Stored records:

(** The returned expression, [(unsigned int) a.size() - b.size()]: the cast
    binds to the first operand, the subtraction is done in [size_t] and the
    result is converted to the return type [unsigned int]. *)
Definition newlyNonVisibleCount (restoredNonVisible nonVisible : list nat) : Z :=
  to_uint (to_size_t (to_uint (Z.of_nat (length restoredNonVisible))
                      - Z.of_nat (length nonVisible))).

Definition checkVisibilityAfterFrequenciesAreRestored (data : Data)
  (heightfieldAngle : scalar) (checkMode : CheckMode) : outcome (Data * Z) :=
  let targetMesh := restoredMesh data in
  let nDirections :=
    to_int (to_size_t (Z.of_nat (length (directions data)) - 2) / 2) in
  let newData := newDataWithExtremes data in
  newData ← getVisibility targetMesh nDirections true newData heightfieldAngle checkMode;
  let restoredNonVisible :=
    facesNotVisibleFromAssociation (visibility newData) (restoredMeshAssociation data) in
  let data :=
    mkData (minExtremes data) (maxExtremes data) (directions data) (angles data)
      (visibility data) (nonVisibleFaces data) (association data) (restoredMesh data)
      (restoredMeshAssociation data) restoredNonVisible (visibility newData) in
  mret (data, newlyNonVisibleCount (restoredMeshNonVisibleFaces data) (nonVisibleFaces data)).

(** *** The sweep as the specification words it

    Every vertex is handled against the mesh as it was when the sweep
    started, and the accepted moves are written together at the end. *)
Definition newPositionFromSnapshot (fuel : nat) (snapshot : Mesh)
  (differentialCoordinates : list Point3)
  (vertexVertexAdjacencies vertexFaceAdjacencies : list (list nat)) (data : Data)
  (heightfieldAngle : scalar) (vId : nat) : outcome Point3 :=
  st ← restoreVertex fuel differentialCoordinates vertexVertexAdjacencies
         vertexFaceAdjacencies data heightfieldAngle (snapshot, false) vId;
  mret (getVertex (fst st) vId).

Definition restoreSweepSimultaneous (fuel : nat) (targetMesh : Mesh)
  (differentialCoordinates : list Point3)
  (vertexVertexAdjacencies vertexFaceAdjacencies : list (list nat)) (data : Data)
  (heightfieldAngle : scalar) : outcome Mesh :=
  vs ← omap (newPositionFromSnapshot fuel targetMesh differentialCoordinates
               vertexVertexAdjacencies vertexFaceAdjacencies data heightfieldAngle)
            (seq 0 (numberVertices targetMesh));
  mret (mkMesh vs (faces targetMesh) (faceNormals targetMesh) (bbMin targetMesh)
          (bbMax targetMesh)).

End Frequencies.

(** ** fouraxis.cpp: extremes, first visibility check, set cover *)

Section FourAxis.
Context `{Scalar}.

(** [std::sort] is library code: any function returning the faces in an
    order compatible with the comparator. *)
Variable stdsort : (nat -> nat -> bool) -> list nat -> list nat.

(** [triangleComparator]: compares the centroids of two faces with
    [operator<] of the point class. *)
Definition triangleComparator (m : Mesh) (f1 f2 : nat) : bool :=
  let ff1 := getFace m f1 in
  let ff2 := getFace m f2 in
  let c1 := pdiv (padd (padd (getVertex m (fx ff1)) (getVertex m (fy ff1)))
                       (getVertex m (fz ff1))) (sofZ 3) in
  let c2 := pdiv (padd (padd (getVertex m (fx ff2)) (getVertex m (fy ff2)))
                       (getVertex m (fz ff2))) (sofZ 3) in
  pltb c1 c2.

Definition minusX : Point3 := mkPoint3 (sofZ (-1)) (sofZ 0) (sofZ 0).
Definition plusX : Point3 := mkPoint3 (sofZ 1) (sofZ 0) (sofZ 0).

(** The guard of both walks:
    [m.getFaceNormal(f).dot(axis) >= -std::numeric_limits<double>::epsilon()]. *)
Definition extremeTest (m : Mesh) (axis : Point3) (f : nat) : bool :=
  sleb (sopp sepsilon) (pdot (getFaceNormal m f) axis).

(** One [while] loop of [cutExtremes].  [i] is the [unsigned int] counter,
    [step] is [+1] for the walk from the front and [-1] for the walk from
    the back; [fIndices[i]] is read without a bound check. *)
Fixpoint extremeWalk (fuel : nat) (m : Mesh) (axis : Point3) (step : Z)
  (fIndices : list nat) (i : Z) (extreme : list nat) : outcome (list nat) :=
  match fuel with
  | O => OutOfFuel
  | S fuel' =>
      match lookupZ fIndices i with
      | None => OutOfRange i
      | Some f =>
          if extremeTest m axis f
          then extremeWalk fuel' m axis step fIndices (to_uint (i + step)) (extreme ++ [f])
          else Ok extreme
      end
  end.

Definition sortedFaceIndices (m : Mesh) : list nat :=
  stdsort (triangleComparator m) (seq 0 (numberFaces m)).

Definition cutExtremes (fuel : nat) (m : Mesh) : outcome (list nat * list nat) :=
  let fIndices := sortedFaceIndices m in
  minExtreme ← extremeWalk fuel m minusX 1 fIndices 0 [];
  maxExtreme ← extremeWalk fuel m plusX (-1) fIndices
                 (to_uint (to_size_t (Z.of_nat (length fIndices) - 1))) [];
  mret (minExtreme, maxExtreme).

(** *** checkVisibilityAllPlanes *)

(** The intersection query of the CGAL tree and the rotation of a mesh. *)
Variable getIntersectEigenFaces : Mesh -> Point3 -> Point3 -> list nat.
Variable Matrix3 : Type.
Variable getRotationMatrix : Point3 -> scalar -> Matrix3.
Variable meshRotate : Mesh -> Matrix3 -> Mesh.

Definition faceY (mesh : Mesh) (i : nat) : scalar :=
  py (getVertex mesh (fy (getFace mesh i))).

THE PROBLEM: Beginning with the first line of the entries, repeat each line exactly until you have reproduced the one containing "Definition newlyNonVisibleCount (restoredNonVisible", and add nothing further.

WRITTEN RESPONSE:
(** The returned expression, [(unsigned int) a.size() - b.size()]: the cast
    binds to the first operand, the subtraction is done in [size_t] and the
    result is converted to the return type [unsigned int]. *)
Definition newlyNonVisibleCount (restoredNonVisible nonVisible : list nat) : Z :=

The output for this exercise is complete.